D’un point de vue scientifique, le projet a débuté après qu’aient été identifiés un certain nombre de points communs entre les travaux des deux équipes sur lesquels il allait être possible de travailler et de développer des recherches ensemble.
Elisa María Jorge Rodríguez enseigne la chimie analytique ; elle s’intéresse notamment à l’analyse pharmaceutique dans le domaine des produits naturels. Les travaux de Maité Sylla, en chimie thérapeutique et chimie moléculaire, concernent la pharmacomodulation et la synthèse des molécules en appliquant dès que possible les principes de la chimie verte. Leurs recherches ont pour point commun la recherche de nouvelles molécules (hits ou leads) à visée thérapeutique, soit à partir des molécules de synthèse (Maité Sylla), soit à partir des produits naturels (Elisa María Jorge Rodríguez). À Cuba, ont déjà été développées des méthodes in vitro et in vivo permettant d’évaluer diverses activités biologiques, notamment les activités anti-inflammatoire et antioxydantes, sur des extraits issus des plantes cubaines. À Paris, parce qu’on a le matériel adéquat, l’on peut aller plus loin en isolant les molécules composant ces extraits. Une fois ces métabolites isolés et caractérisés, l’évaluation de leur activité pourra être réalisée à Cuba. Cet exemple, très concret, démontre parfaitement l’un des principaux intérêts de cet échange : le partage du matériel (machines, moyens techniques) et de l’immatériel (connaissances et méthodes novatrices).

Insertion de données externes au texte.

Definition is_correction (short : nat) (content : string) : bool :=
  negb (starts_with content "/") &&
    (existsb (contains_str (lower content)) CORRECTION_KEYWORDS || (len content <? 50)%nat || (len content <=? short)%nat).

Definition detect_user_corrections (snapshots : list TurnSnapshot) (user_messages : list (Z * string)) : option (list UserCorrection) :=
  match user_messages with
  | [] => Some []
  | _ =>
      if negb (existsb (fun s => bool_decide (is_Some (tool_error s))) snapshots) then Some []
      else
        (fun short =>
          foldl (fun corrections m =>
            if is_correction short (snd m) && negb (existsb (fun c => (uc_turn c =? fst m)%Z) corrections)
            then (corrections ++ [{| uc_turn := fst m; uc_message := snd m |}])%list else corrections) [] user_messages)
        <$> short_threshold user_messages
  end.

Definition invokes (skill_name : string) (snap : TurnSnapshot) : bool :=
  String.eqb (tool_name snap) "skill" && bool_decide (get (tool_input snap) "skill" ≫= as_str = Some skill_name).

Definition counted {P} (s : Skill P) (snapshots : list TurnSnapshot) (skill_tool_calls : list string) : list TurnSnapshot :=
  match turn_number <$> List.find (invokes (name s)) snapshots with
  | Some first_turn => List.filter (fun snap => (first_turn <=? turn_number snap)%Z) snapshots
  | None => if existsb (String.eqb (name s)) skill_tool_calls then snapshots else []
  end.

Definition error_of_snapshot (snap : TurnSnapshot) : option TurnErrorRef :=
  (fun e => {| er_turn := turn_number snap; er_tool := tool_name snap; er_error := e; er_geju := geju_name snap; er_mode := snap_execution_mode snap |})
    <$> tool_error snap.

Definition event_of_snapshot (snap : TurnSnapshot) : option GeJuEventRef :=
  if one_of (snap_execution_mode snap) ["Guarded"; "Sandbox"; "Denied"]
  then Some {| ge_turn := turn_number snap; ge_geju := geju_name snap; ge_mode := snap_execution_mode snap |} else None.

Definition compile_trajectory {P} (s : Skill P) (snapshots : list TurnSnapshot) (skill_tool_calls : list string)
    (user_messages : list (Z * string)) : option SkillTrajectory :=
  let snaps := counted s snapshots skill_tool_calls in
  (fun corrections => {| t_errors := omap error_of_snapshot snaps; t_geju_events := omap event_of_snapshot snaps; t_user_corrections := corrections |})
    <$> detect_user_corrections snapshots user_messages.
End Trajectory.

(** ** The pipeline *)

(** A failed operation: a panic, or an error text. *)
Inductive Failure := Panic | Fails (e : string).

Inductive Model := Main | Aux.

(** What one skill's run meets outside: the replies of the models by prompt
    ([None]: no answer in time), the clock, fresh identifiers, and which calls to
    the database work. *)
Record Outside := {
  o_infer : Model -> string -> option (list Item);
  o_now_eligible : Z;
  o_now_reflected : Z;
  o_now_cooldown : Z;
  o_now_revised : Z;
  o_uuid_reflection : string;
  o_uuid_temp : string;
  o_uuid_revision : string;
  o_db_count : bool;
  o_db_last : bool;
  o_db_save_reflection : bool;
  o_db_load_trigger : bool;
  o_db_last_again : bool;
  o_db_load : option string;
  o_db_save_revision : option string;
  o_db_backfill : bool
}.

(** The text of a reply: the deltas before the first item of another kind. *)
Fixpoint deltas (items : list Item) : string :=
  match items with Ok (Delta d) :: items => d +:+ deltas items | _ => "" end.

Definition TYPES : list string := ["Discovery"; "Optimization"; "SkillDefect"; "ExecutionLapse"].

Section Pipeline.
Context {P Y D : Type} `{Yaml Y} `{SkillFs D}.
(** [serde_yaml::from_str::<SkillFrontmatter>], [serde_json::from_str] and the
    pretty printer of the reflections. *)
Context (from_yaml : string -> option SkillFrontmatter) (parse : string -> option Value) (pretty_rows : list SkillReflection -> string).
Context (lower : string -> string).
(** Rows in the order of their times, and the newest row. *)
Context (by_time : list SkillReflection -> list SkillReflection) (newest : list SkillRevisionRecord -> option SkillRevisionRecord).

Definition load_skill_reflections (skill session : string) (s : EvoStore) : list SkillReflection :=
  by_time (List.filter (fun r => String.eqb (rf_skill_name r) skill && String.eqb (rf_session_id r) session) (s_reflections s)).

Definition backfill_post_revision_error_rate (skill : string) (rate : spec_float) (s : EvoStore) : EvoStore :=
  match newest (List.filter (fun r => applied_to skill r && negb (bool_decide (is_Some (rv_post_error_rate r)))) (s_revisions s)) with
  | None => s
  | Some n =>
      {| s_reflections := s_reflections s;
         s_revisions := map (fun r =>
           if applied_to skill r && negb (bool_decide (is_Some (rv_post_error_rate r))) && String.eqb (rv_id r) (rv_id n)
           then {| rv_id := rv_id r; rv_skill_name := rv_skill_name r; rv_session_id := rv_session_id r; rv_old_content := rv_old_content r;
                   rv_new_content := rv_new_content r; rv_diff_text := rv_diff_text r; rv_avg_confidence := rv_avg_confidence r;
                   rv_reflection_ids := rv_reflection_ids r; rv_pre_error_rate := rv_pre_error_rate r; rv_post_error_rate := Some rate;
                   rv_applied := rv_applied r; rv_created_at := rv_created_at r |}
           else r) (s_revisions s) |}
  end.

(** ** Eligibility *)

Definition check_eligibility (s : Skill P) (config : EvolutionConfig) (st : EvoStore) (session : string) (skill_tool_calls : list string) (o : Outside) : bool :=
  if negb (c_auto_evolve config) then false
  else if always s || bool_decide (is_Some (paths s)) then false
  else if o_db_count o && (c_max_revisions_per_session config <=? count_revisions_this_session (name s) session st)%Z then false
  else if o_db_last o && match last_revision_time (name s) st with Some last_ts => (o_now_eligible o - last_ts <? 3600)%Z | None => false end then false
  else (2 <=? length (List.filter (String.eqb (name s)) skill_tool_calls))%nat.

Cet échange de connaissance, l’apprentissage de ces nouvelles méthodes, aura des conséquences bénéfiques au-delà des murs de leurs laboratoires. En effet, l’enseignement et la recherche étant étroitement liés, se nourrissant l’un de l’autre, se sont aussi tous leurs élèves qui en bénéficieront. C’est en cela que, selon nos chercheures, réside la vraie richesse de l’échange qu’elles ont mis en place et qu’elles aimeraient voir se développer. L’étendre, dans un premier temps à l’échelle de leurs départements (encadrer un.e doctorant.e en cotutelle, par exemple) puis, à d’autres champs disciplinaires au sein de leurs établissements (instaurer un programme d’apprentissage du français, par exemple) et puis même, pourquoi pas, penser à l’échelle du continent en mettant en place, par exemple, un système de formation à distance. Quoi qu’il en soit, elles vivent ce projet comme la première pierre d’un édifice qui se voudra beaucoup plus vaste et dont le prochain objectif, très concret, est d’essayer de mettre en place des périodes d’échange plus longues qui permettront de faire des manipulations en laboratoire difficilement réalisables en 21 jours.


Descubrir otra forma de hacer investigación científica

Un des autres aspects positifs de cet échange est la découverte d’une autre recherche qui, pour des raisons politiques, économiques ou culturelles, est menée différemment. Concernant Cuba, la principale différence réside dans les moyens, le matériel, qui est mis à disposition des chercheur.e.s. Ainsi, une manipulation qui ne prendra qu’une après-midi au sein d’un laboratoire français, pourra prendre trois ou quatre mois là-bas. Les chercheur.e.s français.es ont également, grâce à Internet, un accès extrêmement facilité à l’information ; ce qui est moins le cas pour leurs collègues cubain.e.s pour des raisons moins politiques et idéologiques que matérielles et techniques !
Mais les méthodes, elles, sont les mêmes. Et si les chercheur.e.s de la Universidad Central « Marta Abreu » de las Villas ont beaucoup à apprendre aux chercheur.e.s du Cnam c’est aussi parce que, face à ce manque de moyens, elle.ils sont obligé.e.s de faire preuve d’ingéniosité et de développer des méthodes de recherche différentes. Quant à elles.eux, elles.ils ont également beaucoup à gagner en ayant accès à ce matériel qui leur fait défaut et peut parfois les bloquer dans l’avancement de leurs travaux.


Au-delà de ces aspects très concrets, de cet entretien croisé est également ressortie l’importance de la recherche elle-même qui, loin d’en être déconnectée, enrichit automatiquement l’enseignement. Et quand cela se fait de façon bilatérale, entre deux pays séparés par 7 500 kilomètres, le bénéfice ne peut qu’en être doublé. Ce sont les établissements dans leur ensemble qui y gagnent, mais aussi le domaine scientifique dans lequel Maité Sylla et Elisa María Jorge Rodríguez œuvrent et de façon plus générale, le patrimoine scientifique mondial.